**DATASET RECORDS**
Lemma set_to_target_hits_target_witness :
  exists st',
    set_to_target (datetime_at DAY_2025_01_01 12 0 0) (datetime_at DAY_2025_01_01 21 0 0)
      (default_session DAY_2025_01_01) = Returns st'
    /\ virt_adjust st' = 0
    /\ compute_virtual st' (datetime_at DAY_2025_01_01 21 0 0)
       = Returns (datetime_at DAY_2025_01_01 12 0 0).
Proof.
  apply (set_to_target_hits_target (default_session DAY_2025_01_01)
           (datetime_at DAY_2025_01_01 12 0 0) (datetime_at DAY_2025_01_01 21 0 0));
    vm_compute; repeat split; (reflexivity || discriminate).
Defined.

(** C10.  The set-to-target action does not always make the mapper show
    the target.  Real base 1930-01-01, virtual base 2000-01-01, speed 3,
    now 2025-01-24T05:20:00.000003 and target 2300-01-01T12:00:00: the
    action stores target - (virt_base + (nowx - real_base) * speed) with
    the exact product 9000000000.000009 s of line 307, the float product
    of line 95 is 9000000000.000008 s, and the mapper at the same nowx
    returns 2300-01-01T11:59:59. *)
Theorem set_to_target_misses_target :
  exists st',
    set_to_target (datetime_at DAY_2300_01_01 12 0 0) (late_now 3) (old_base_session 0)
    = Returns st'
    /\ virt_adjust st'
       = wall (datetime_at DAY_2300_01_01 12 0 0)
         - (wall (virt_base (old_base_session 0))
            + (wall (late_now 3) - wall (real_base (old_base_session 0)))
              * speed (old_base_session 0))
    /\ compute_virtual st' (late_now 3) = Returns (datetime_at DAY_2300_01_01 11 59 59)
    /\ truncate_seconds (wall (datetime_at DAY_2300_01_01 12 0 0))
       = wall (datetime_at DAY_2300_01_01 12 0 0)
    /\ td_mul_int (dt_sub (late_now 3) (real_base (old_base_session 0)))
         (speed (old_base_session 0)) = Returns 9000000000000009
    /\ scaled_elapsed (dt_sub (late_now 3) (real_base (old_base_session 0)))
         (speed (old_base_session 0)) = Returns 9000000000000008.
Proof.
  eexists. split; [vm_compute; reflexivity|].
  repeat split; vm_compute; reflexivity.
Qed.

(** C9 (amended).  For every timestamp not earlier than
    0001-01-01T20:00:00, [get_default_real_base] returns a timestamp whose
    time of day is exactly 20:00:00, which is not later than now and less
    than a day before it (today's 20:00, or yesterday's when now is earlier
    than today's 20:00); [get_default_virt_base] of the result has the same
    date and the time of day exactly 09:00:00. *)
Theorem default_bases (now : datetime) :
  valid_datetime now -> hms_us REAL_BASE_HMS <= wall now ->
  exists base,
    get_default_real_base now = Returns base
    /\ time_of_day base = hms_us REAL_BASE_HMS
    /\ wall base <= wall now < wall base + US_PER_DAY
    /\ date_of base
       = (if time_of_day now <? hms_us REAL_BASE_HMS then date_of now - 1 else date_of now)
    /\ date_of (get_default_virt_base base) = date_of base
    /\ time_of_day (get_default_virt_base base) = hms_us VIRT_BASE_HMS.
Proof.
  intros [V0 V1] H20.
  unfold get_default_real_base, get_default_virt_base, replace_hms, dt_ltb, date_of,
    time_of_day, dt_sub_td, dt_add.
  cbn [wall fold].
  change (hms_us REAL_BASE_HMS) with 72000000000 in *.
  change (hms_us VIRT_BASE_HMS) with 32400000000.
  change (td_days 1) with (Returns US_PER_DAY).
  unfold MAX_WALL, MAXORDINAL in *.
  change US_PER_DAY with 86400000000 in *.
  pose proof (Z.div_mod (wall now) 86400000000 ltac:(lia)) as E.
  pose proof (Z.mod_pos_bound (wall now) 86400000000 ltac:(lia)) as B.
  set (D := wall now / 86400000000) in *.
  set (r := wall now mod 86400000000) in *.
  assert (Q : forall d t, 0 <= t < 86400000000 ->
                (d * 86400000000 + t) / 86400000000 = d
                /\ (d * 86400000000 + t) mod 86400000000 = t).
  { intros d t Ht. split.
    - symmetry. apply Z.div_unique with (r := t); lia.
    - symmetry. apply Z.mod_unique with (q := d); lia. }
  destruct (Z.ltb_spec (wall now) (D * 86400000000 + 72000000000)) as [L|L].
  - cbn [bind].
    rewrite wall_in_range_true by (unfold MAX_WALL, MAXORDINAL, US_PER_DAY, US_PER_SECOND; lia).
    eexists. split; [reflexivity|]. cbn [wall fold].
    replace (D * 86400000000 + 72000000000 + Z.opp 86400000000)
      with ((D - 1) * 86400000000 + 72000000000) by ring.
    destruct (Q (D - 1) 72000000000 ltac:(lia)) as [Q1 Q2].
    rewrite Q1, Q2.
    destruct (Q (D - 1) 32400000000 ltac:(lia)) as [Q3 Q4].
    rewrite Q3, Q4.
    destruct (Z.ltb_spec r 72000000000); repeat split; lia.
  - eexists. split; [reflexivity|]. cbn [wall fold].
    destruct (Q D 72000000000 ltac:(lia)) as [Q1 Q2].
    rewrite Q1, Q2.
    destruct (Q D 32400000000 ltac:(lia)) as [Q3 Q4].
    rewrite Q3, Q4.
    destruct (Z.ltb_spec r 72000000000); repeat split; lia.
Qed.

Lemma default_bases_witness :
  exists base,
    get_default_real_base (datetime_at DAY_2025_01_01 8 15 0) = Returns base
    /\ time_of_day base = hms_us REAL_BASE_HMS
    /\ wall base <= wall (datetime_at DAY_2025_01_01 8 15 0) < wall base + US_PER_DAY
    /\ date_of base
       = (if time_of_day (datetime_at DAY_2025_01_01 8 15 0) <? hms_us REAL_BASE_HMS
          then date_of (datetime_at DAY_2025_01_01 8 15 0) - 1
          else date_of (datetime_at DAY_2025_01_01 8 15 0))
    /\ date_of (get_default_virt_base base) = date_of base
    /\ time_of_day (get_default_virt_base base) = hms_us VIRT_BASE_HMS.
Proof.
  apply (default_bases (datetime_at DAY_2025_01_01 8 15 0));
    vm_compute; repeat split; (reflexivity || discriminate).
Defined.

(** At 10:00 of the first day of the calendar there is no yesterday: the
    subtraction of one day raises. *)
Lemma default_real_base_first_day :
  valid_datetime (datetime_at 0 10 0 0)
  /\ get_default_real_base (datetime_at 0 10 0 0) = Raises OverflowError.
Proof.
  split; [vm_compute; split; [discriminate|reflexivity]|vm_compute; reflexivity].
Qed.

(** ** The shared record *)

Lemma valid_timedelta_bound (td : timedelta) : valid_timedelta td -> Z.abs td <= 2 ^ 70.
Proof.
  unfold valid_timedelta. intros H.
  assert (E : TD_MAX <= 2 ^ 70 /\ - 2 ^ 70 <= TD_MIN) by (vm_compute; split; discriminate).
  lia.
Qed.

Lemma int_of_total_seconds_defined (td : timedelta) :
  valid_timedelta td -> exists n, int_of_float (total_seconds td) = Returns n.
Proof.
  intros H. rewrite total_seconds_finite by (apply valid_timedelta_bound; exact H).
  eexists. reflexivity.
Qed.

Lemma int_of_total_seconds_whole (td : timedelta) :
  valid_timedelta td -> td mod US_PER_SECOND = 0 ->
  int_of_float (total_seconds td) = Returns (td / US_PER_SECOND).
Proof.
  intros V W. pose proof UNIT_pos as PU.
  rewrite total_seconds_finite by (apply valid_timedelta_bound; exact V).
  assert (PS : 0 < US_PER_SECOND) by reflexivity.
  pose proof (Z.div_mod td US_PER_SECOND ltac:(lia)) as E. rewrite W, Z.add_0_r in E.
  set (c := td / US_PER_SECOND) in *.
  replace (td * UNIT) with (US_PER_SECOND * (c * 2 ^ 1074)) by (rewrite E; unfold UNIT; ring).
  assert (B : Z.abs c < 2 ^ 53).
  { unfold valid_timedelta in V.
    assert (TD_MAX < US_PER_SECOND * 2 ^ 53 /\ - (US_PER_SECOND * 2 ^ 53) < TD_MIN)
      by (vm_compute; split; reflexivity).
    nia. }
  rewrite round_ne_exact by lia.
  change (2 ^ 1074) with UNIT. cbn [int_of_float].
  rewrite Z.quot_mul by lia. reflexivity.
Qed.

**EXERCISE**
Please repeat, exactly and only, the lines from the one containing "valid_timedelta in V." through the last line of the records, both included.

**THE COMPLETED TASK**
  { unfold valid_timedelta in V.
    assert (TD_MAX < US_PER_SECOND * 2 ^ 53 /\ - (US_PER_SECOND * 2 ^ 53) < TD_MIN)
      by (vm_compute; split; reflexivity).
    nia. }
  rewrite round_ne_exact by lia.
  change (2 ^ 1074) with UNIT. cbn [int_of_float].
  rewrite Z.quot_mul by lia. reflexivity.
Qed.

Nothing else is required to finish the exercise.